Also sprach Mark Healey:
I can't seem to find in in my perl book. I'd like to pass hashes to
functions
#!/usr/bin/perl -wT
my %someHash;
$someHash{'one'} = "1";
$someHash{'two'} = "2";
$someHash{'three'} = "3";
sub onsiestwosies
{
do stuff with %someHash
}
I'd simply like to pass %someHash to onesiestwosies.

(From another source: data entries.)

(* ===== verification/SetupMessages.v ===== *)
(** * Relay setup: requests along a path and their replies

    Over [SetupCodec.v] and the reader facts of [SetupCodecSpec.v]: the view a
    relay decodes is well formed; a request encoded by the opener and forwarded
    by any number of relays keeps its transaction and loses one block per
    layered hop; replies and endpoint payloads round-trip and fit their buffers;
    and no received bytes make any of the decoders panic. *)

From S2P Require Import Prelude Wire PacketHeader AckRanges Reader FlowControl SetupCodec SetupCodecSpec.

(** ** Decoded views *)
Record view_ok (v : SetupRequestView) : Prop := {
  vo_version : version_ok (v_version v) (v_route_mode v);
  vo_transaction : 0 < v_transaction_id v;
  vo_sequence : 0 < sequence (v_circuit v);
  vo_vip : vip_ok (v_destination_vip v);
  vo_cid : reverse_ok (v_previous_reverse_cid v);
  vo_count : 0 < bb_count (v_blocks v) <= MAX_SETUP_BLOCKS;
  vo_bytes : bytes_ok (bb_bytes (v_blocks v));
  vo_size : zlen (bb_bytes (v_blocks v)) <= U64_MAX;
  vo_blocks : Request.check_blocks (Z.to_nat (bb_count (v_blocks v))) (bb_bytes (v_blocks v)) 0
              = Ok (tt, zlen (bb_bytes (v_blocks v)));
}.

(** Blocks that are whole at one place are whole wherever they stand. *)
Lemma whole_blocks_moved n s i p :
  bytes_ok s -> zlen i <= U64_MAX -> at_cursor i p s ->
  Request.check_blocks n i p = Ok (tt, zlen i) -> whole_blocks n s.
Proof.
  intros Hs Hi Hci Hc j q Hj Hcj. pose proof (tracks_check_blocks n i p j q s Hi Hj Hs Hci Hcj) as Ht.
  rewrite Hc in Ht. destruct Ht as (_ & -> & _). do 2 f_equal.
  apply at_cursor_len in Hci, Hcj. lia.
Qed.

Lemma view_whole v : view_ok v -> whole_blocks (Z.to_nat (bb_count (v_blocks v))) (bb_bytes (v_blocks v)).
Proof. intros []. eapply whole_blocks_moved; [done..|apply at_cursor_start|done]. Qed.

Lemma safe_mode : safe Request.rd_mode (fun _ => True).
Proof. unfold Request.rd_mode. setup_safe_step. apply safe_lift; [by repeat case_match|done]. Qed.

Lemma safe_opener : safe Request.rd_opener (fun _ => True).
Proof. unfold Request.rd_opener. setup_safe_step. apply safe_lift; [by repeat case_match|done]. Qed.

Lemma safe_route version :
  version = SETUP_VERSION \/ version = SETUP_REQUEST_VERSION ->
  safe (Request.rd_route_mode version) (fun r => version_ok version r).
Proof.
  intros [-> | ->]; [apply safe_ret; by left|]. unfold Request.rd_route_mode. change (SETUP_REQUEST_VERSION =? SETUP_VERSION) with false.
  cbv iota. setup_safe_step. apply safe_lift; [by repeat case_match|]. intros r _. by right.
Qed.

Lemma safe_vip : safe Request.rd_vip vip_ok.
Proof.
  unfold Request.rd_vip. do 2 setup_safe_step; [by apply safe_ret|]. setup_safe_step; [by apply safe_lift|].
  apply (safe_left_slice 8 false); [lia|]. intros _ s Hs Hok.
  setup_safe_step. apply safe_ret. pose proof (be_val_range s Hok) as Hr. rewrite Hs in Hr. cbv beta in *; bools. split; [|done].
  change (256 ^ 8) with (2 ^ 64) in Hr. unfold U64_MAX. lia.
Qed.

Lemma safe_reverse_cid : safe Request.rd_reverse_cid reverse_ok.
Proof.
  unfold Request.rd_reverse_cid. do 2 setup_safe_step; [by apply safe_ret|]. setup_safe_step; [by apply safe_lift|].
  do 2 setup_safe_step. apply safe_ret. cbv beta in *; bools. by split.
Qed.

Lemma safe_check_blocks n : safe (Request.check_blocks n) (fun _ => True).
Proof.
  induction n as [|n IH]; cbn [Request.check_blocks]; [by apply safe_ret|].
  apply (safe_bind _ _ (fun _ => True)); [|intros [] _; exact IH].
  unfold Request.check_block. repeat setup_safe_step.
  intros i p Hok Hp. unfold mbind, reader_bind, rd_left, refuse, lift, Request.rd_skip.
  destruct (guard_err _ _) as [[]| |] eqn:Hg; [|done|by apply guard_err_not_Panic in Hg]. apply guard_err_Ok in Hg.
  rewrite !orb_false_iff, !Z.ltb_ge in Hg. destruct Hg as [_ Hg]. unfold sat_sub in Hg. split; [lia|done].
Qed.
#[export] Hint Resolve safe_mode safe_opener safe_vip safe_reverse_cid safe_check_blocks : safe.

(** Safety on inputs that fit in memory. *)
Definition safe_sized {A} (r : reader A) (P : A -> Prop) : Prop :=
  forall i p, bytes_ok i -> zlen i <= U64_MAX -> 0 <= p <= zlen i ->
    match r i p with Ok (a, _) => P a | Err _ => True | Panic => False end.

Lemma sized_bind {A B} (r : reader A) (k : A -> reader B) P Q :
  safe r P -> (forall a, P a -> safe_sized (k a) Q) -> safe_sized (r ≫= k) Q.
Proof.
  intros Hr Hk i p Hok Hi Hp. unfold mbind, reader_bind. specialize (Hr i p Hok Hp).
  destruct (r i p) as [[a p1]| |]; [|done..]. destruct Hr as [Hp1 Ha]. apply (Hk a Ha); [done..|lia].
Qed.

Ltac sized_step :=
  match goal with
  | |- safe_sized (rd_varint ≫= _) _ => eapply sized_bind; [apply safe_varint|intros ? [? ?]]
  | |- safe_sized (rd_usize _ ≫= _) _ => eapply sized_bind; [apply safe_rd_usize; lia|intros ? ->]
  | |- safe_sized (_ ≫= _) _ => eapply sized_bind; [solve [eauto with safe]|intros ? ?]
  end.

Lemma safe_request version raw :
  version = SETUP_VERSION \/ version = SETUP_REQUEST_VERSION ->
  safe_sized (Request.read version raw) (fun v => view_ok v /\ v_raw v = raw).
Proof.
  intros Hv. unfold Request.read. sized_step. sized_step. eapply sized_bind; [by apply safe_route|intros route Hroute].
  do 7 sized_step. cbv beta in *; bools. intros i p Hok Hi Hp. unfold mbind, reader_bind, Request.rd_rest, refuse, lift, rd_at_end.
  rewrite (proj2 (slice_from_Ok i p (drop (Z.to_nat p) i))) by done. cbn [mbind outcome_bind].
  match goal with |- context [Request.check_blocks ?n i p] => pose proof (safe_check_blocks n i p Hok Hp) as Hs;
    destruct (Request.check_blocks n i p) as [[[] q]| |] eqn:Hc; [|done..] end.
  destruct (Z.eqb_spec q (zlen i)) as [->|]; [|done]. cbn [negb guard_err]. split; [|done].
  assert (at_cursor i p (drop (Z.to_nat p) i)) as Hcur by done.
  assert (bytes_ok (drop (Z.to_nat p) i)) as Hd by (by apply bytes_ok_drop).
  assert (zlen (drop (Z.to_nat p) i) <= U64_MAX) by (rewrite zlen_drop by done; lia).
  pose proof (whole_blocks_moved _ _ _ _ Hd Hi Hcur Hc) as Hw.
  split; cbn; try done; try lia. apply Hw; [done|apply at_cursor_start].
Qed.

Under well defined circumstances, you can simply do it like this:
sub func {
my %hash = @_;
}
...
func(%someHash);
The problem with that is that it a) copies the hash (which may be
inefficient if it is large) and b) you can't pass more than one list-ish
variable to the subroutine (perl flattens all arguments passed into one
large list). So best is to use a reference:
sub func {
my ($hash1_ref, $hash2_ref) = @_;
# do the dereferencing
my %hash1 = %$hash1_ref;
...
}
...
func(\%someHash1, \%someHash2);
See perlreftut.pod and perlref.pod if you aren't acquainted with
references. All about subroutines (including how to pass arguments and
access them), can be found in perlsub.pod.
Not sure whether you are familiar with the perldocs. You only mention a
book. The documentation of Perl is often more suitable for looking up such
things. See 'perldoc perl' for a list of available manpages and 'perldoc
perldoc' on how to access the Perl documentation.